As the federal government continues to fail in one of its most basic functions, to protect our borders, local officials are increasingly being left to clean up the mess.  Some local governments rely on the rule of law and place a priority on the rights of American citizens.  Others, unfortunately, flout the law and place a priority on the needs of illegal aliens.

Judicial Watch has taken key steps to confront this lawlessness – most notably, by suing localities in Herndon, Virginia and Laguna Beach, California to stop government officials from supporting illegal immigrant labor, and by suing the Los Angeles police department to end police policies which prevent its officers from asking anyone about their immigrant status or cooperating with federal immigration authorities.  In this lawsuit we stand opposed by ACLU lawyers representing illegal immigrants seeking to defend the LAPD’s sanctuary policy. 

We are also using open records laws to investigate the enforcement, or lack thereof, of our nation’s immigration laws.  Houston, Chicago, Westchester, New York, and of course the federal government here in D.C. have all been subject to Judicial Watch scrutiny.

Local governments should be hauled into court for their undermining of our nation’s immigration laws.  But local governments should be praised when they seek to support federal immigration law by passing appropriate local laws or by partnering effectively with federal immigration authorities.  Our panelists lead a nationwide movement by local and state governments to battle illegal immigration.  There is a saying in political circles that “all politics is local.”  The same can now be said of the devastating impact of illegal immigration.  And if we’re going to deal with it effectively, local communities need to join the fight.  

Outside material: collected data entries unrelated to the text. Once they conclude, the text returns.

(** * wapiti: the Mediawiki template parser

    A shallow embedding of [wapiti/operations/template_parser.py] and the
    properties of its lexer, pushback token stream, recursive-descent
    parser and reference builder.

    The module is Python 2 code ([TokenStream] implements the iterator
    protocol through [next], the sibling module imports [unicode_literals]),
    so the builtins [int], [float] and [str] are modelled with their
    Python 2.7 behaviour.  A token text is a byte string ([str]) or a
    [unicode] text; the lexer and the parser are modelled on byte strings,
    [atomize] on both.

    The file has three parts: the embedding of the source, the vocabulary
    of the properties, and the properties with their proofs. *)

From Stdlib Require Import ZArith List String Ascii Bool Lia.

From Stdlib Require Import DecimalString DecimalZ DecimalFacts.

From Stdlib Require Import SpecFloat.

From Equations Require Import Equations.

Import ListNotations.

Local Open Scope string_scope.

Local Open Scope Z_scope.

(** ** Python builtins used by [atomize] *)

Module Py.

(** *** [str.strip()] *)

(** The characters [str.strip()] removes: tab, line feed, vertical tab,
    form feed, carriage return and space. *)
Definition is_space (c : ascii) : bool :=
  let n := N_of_ascii c in ((9 <=? n) && (n <=? 13) || (n =? 32))%N.

Fixpoint lstrip (s : string) : string :=
  match s with
  | String c s' => if is_space c then lstrip s' else s
  | EmptyString => EmptyString
  end.

Fixpoint rstrip (s : string) : string :=
  match s with
  | EmptyString => EmptyString
  | String c s' =>
      match rstrip s' with
      | EmptyString => if is_space c then EmptyString else String c EmptyString
      | r => String c r
      end
  end.

Definition strip (s : string) : string := rstrip (lstrip s).

(** *** [int(s)] *)

(** One or more decimal digits. *)
Definition digits (s : string) : option Z :=
  option_map Z.of_uint (NilZero.uint_of_string s).

(** [int(s)] in base ten: white space, an optional sign, white space again
    (Python 2 reads [- 5] as -5), one or more decimal digits, white space.
    Python 2 promotes to [long] on overflow, so the value is an unbounded
    integer. *)
Definition int (s : string) : option Z :=
  match strip s with
  | String "+" s' => digits (lstrip s')
  | String "-" s' => option_map Z.opp (digits (lstrip s'))
  | t => digits t
  end.

(** *** [float(s)]: IEEE binary64 values *)

Definition prec : Z := 53.
Definition emax : Z := 1024.

(** The double nearest (ties to even) to [m * 10 ^ e], with the sign [neg]
    when [m] is zero. *)
Definition float_of_decimal (neg : bool) (m : Z) (e : Z) : spec_float :=
  match m with
  | Z0 => S754_zero neg
  | _ =>
      if 0 <=? e
      then binary_normalize prec emax (if neg then - (m * 10 ^ e) else m * 10 ^ e) 0 neg
      else
        let '(q, e', l) := SFdiv_core_binary prec emax m 0 (10 ^ (- e)) 0 in
        binary_round_aux prec emax neg q e' l
  end.

Definition lower (c : ascii) : ascii :=
  let n := N_of_ascii c in
  if ((65 <=? n) && (n <=? 90))%N then ascii_of_N (n + 32) else c.

Fixpoint lowercase (s : string) : string :=
  match s with
  | EmptyString => EmptyString
  | String c s' => String (lower c) (lowercase s')
  end.

(** Splits [s] at the first character satisfying [p]: the part before it
    and, when there is one, the part after it. *)
Fixpoint split_at (p : ascii -> bool) (s : string) : string * option string :=
  match s with
  | EmptyString => (EmptyString, None)
  | String c s' =>
      if p c then (EmptyString, Some s')
      else let '(a, b) := split_at p s' in (String c a, b)
  end.

Definition is_e (c : ascii) : bool := (c =? "e")%char || (c =? "E")%char.
Definition is_dot (c : ascii) : bool := (c =? ".")%char.

(** A signed decimal exponent: an optional sign and one or more digits. *)
Definition exponent (s : string) : option Z :=
  match s with
  | String "+" s' => digits s'
  | String "-" s' => option_map Z.opp (digits s')
  | _ => digits s
  end.

(** The unsigned part of a float literal: [digits [. [digits]]] or
    [. digits], then an optional exponent. *)
Definition float_unsigned (neg : bool) (s : string) : option spec_float :=
  match lowercase s with
  | "inf" | "infinity" => Some (S754_infinity neg)
  | "nan" => Some S754_nan
  | _ =>
      let '(mant, ex) := split_at is_e s in
      let '(ip, fp) := split_at is_dot mant in
      let fp := match fp with Some f => f | None => EmptyString end in
      match NilZero.uint_of_string (ip ++ fp),
            match ex with None => Some 0 | Some x => exponent x end with
      | Some digits, Some e =>
          Some (float_of_decimal neg (Z.of_uint digits)
                  (e - Z.of_nat (String.length fp)))
      | _, _ => None
      end
  end.

(** [float(s)]: white space, an optional sign, the literal, white
    space. *)
Definition float (s : string) : option spec_float :=
  match strip s with
  | String "+" s' => float_unsigned false s'
  | String "-" s' => float_unsigned true s'
  | t => float_unsigned false t
  end.

(** *** [str(x)] *)

Definition str_int (n : Z) : string := NilZero.string_of_int (Z.to_int n).

(** [str] of a float is the C format [%.12g] (Python 2 keeps twelve
    significant digits), with [.0] appended to a result that would read as
    an integer. *)

(** Whether [10 ^ d <= num / den]. *)
Definition ge_pow10 (num den d : Z) : bool :=
  if 0 <=? d then 10 ^ d * den <=? num else den <=? num * 10 ^ (- d).

Fixpoint adjust_exp (fuel : nat) (num den d : Z) : Z :=
  match fuel with
  | O => d
  | S fuel' =>
      if ge_pow10 num den (d + 1) then adjust_exp fuel' num den (d + 1)
      else if ge_pow10 num den d then d
      else adjust_exp fuel' num den (d - 1)
  end.

(** The decimal exponent [d] of the positive rational [num / den]:
    [10 ^ d <= num / den < 10 ^ (d + 1)]. *)
Definition decimal_exponent (num den : Z) : Z :=
  adjust_exp 8 num den ((Z.log2 num - Z.log2 den) * 30103 / 100000).

(** [num / den] rounded to the nearest integer, ties to even. *)
Definition round_half_even (num den : Z) : Z :=
  let q := num / den in
  match 2 * (num mod den) ?= den with
  | Lt => q
  | Eq => if Z.even q then q else q + 1
  | Gt => q + 1
  end.

(** The [p] significant digits of [num / den] and the position of the
    decimal point relative to their start. *)
Definition significant_digits (p : Z) (num den : Z) : Z * Z :=
  let d := decimal_exponent num den in
  let k := p - 1 - d in
  let n := if 0 <=? k then round_half_even (num * 10 ^ k) den
           else round_half_even num (den * 10 ^ (- k)) in
  if 10 ^ p <=? n then (10 ^ (p - 1), d + 2) else (n, d + 1).

Fixpoint zeros (n : nat) : string :=
  match n with O => EmptyString | S n' => String "0" (zeros n') end.

(** Removes trailing zeros. *)
Fixpoint strip_zeros (s : string) : string :=
  match s with
  | EmptyString => EmptyString
  | String c s' =>
      match strip_zeros s' with
      | EmptyString => if (c =? "0")%char then EmptyString else String c EmptyString
      | r => String c r
      end
  end.

Definition two_digits (n : Z) : string :=
  if n <? 10 then String "0" (str_int n) else str_int n.

Definition format_g12 (digits : Z) (decpt : Z) : string :=
  let ds := match strip_zeros (str_int digits) with
            | EmptyString => "0"
            | r => r
            end in
  let n := Z.of_nat (String.length ds) in
  if (decpt <=? -4) || (11 <? decpt) then
    let e := decpt - 1 in
    let mant := match ds with
                | String c EmptyString => ds
                | String c r => String c (String "." r)
                | EmptyString => ds
                end in
    mant ++ "e" ++ (if e <? 0 then "-" else "+") ++ two_digits (Z.abs e)
  else if decpt <=? 0 then "0." ++ zeros (Z.to_nat (- decpt)) ++ ds
  else if n <=? decpt then ds ++ zeros (Z.to_nat (decpt - n)) ++ ".0"
  else substring 0 (Z.to_nat decpt) ds ++ "."
       ++ substring (Z.to_nat decpt) (Z.to_nat (n - decpt)) ds.

Definition str_float (f : spec_float) : string :=
  match f with
  | S754_nan => "nan"
  | S754_infinity neg => if neg then "-inf" else "inf"
  | S754_zero neg => if neg then "-0.0" else "0.0"
  | S754_finite neg m e =>
      let '(num, den) := if 0 <=? e then (Zpos m * 2 ^ e, 1)
                         else (Zpos m, 2 ^ (- e)) in
      let '(digits, decpt) := significant_digits 12 num den in
      (if neg then "-" else "") ++ format_g12 digits decpt
  end.

End Py.

(** ** Values, errors and results *)

(** Python objects that occur in tokens and in the parsed tree.  A template
    node is a dict that is empty ([{}]) or holds the two keys ['name'] and
    ['parameters']; [Arg] and [Kwarg] are the two namedtuples of the
    parameter list. *)
Inductive obj : Type :=
| PyNone
| PyInt (n : Z)
| PyFloat (f : spec_float)
| PyStr (s : string)
| PyDict (d : template)
with template : Type :=
| EmptyDict
| Template (name : obj) (parameters : list param)
with param : Type :=
| Arg (value : obj)
| Kwarg (key value : obj).

Definition is_None (o : obj) : bool :=
  match o with PyNone => true | _ => false end.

What is interesting here today is that these local and state leaders on this panel are not from the Southwest but are from Pennsylvania, Virginia and South Carolina.  Our panelists seem to understand that, nowadays, every town is a border town. 

Starletta Hairston, who just finished a term as a member of the Beaufort City Council was the first black Republican woman to be elected to office in the state of South Carolina.  Ms. Hairston, who is also a lead flight attendant for a major airline, became an effective public servant on the City Council with a special focus in the area of illegal immigration.  In 2006, Ms. Hairston introduced the Beaufort County Lawful Employment Ordinance.  This ordinance, passed unanimously by the County Council, allows for audit and revocation of the business license of any business owner that knowingly hires illegal aliens, and denies a business license to illegal aliens.

 Her success garnered her national attention in The Wall Street Journal and other media.

Jackson Miller, a member of the Virginia House of Delegates, has over a decade of experience in law enforcement.  As a member of the Mananas City Council, he pushed to enroll officers in a federal program, known as 287(g), that would allow them to better enforce federal immigration law.  As a Delegate for the 50th District in the Commonwealth of Virginia, Mr. Miller has continued to push anti-immigration ideas, including legislation that would prevent state funding of organizations which provide services to illegal aliens.

Louis Barletta,  Mayor of Hazelton, Pennsylvania, gained national attention, including a major story on CBS’s 60 Minutes, when he pushed through the Illegal Immigration Relief Act last summer to hold accountable landlords who rent to illegal immigrants and employers who hire them.  The ordinance also makes English the official language of Hazleton.  Now, Hazelton is being sued in federal court by the ACLU and a cadre of activist groups opposed to these policies.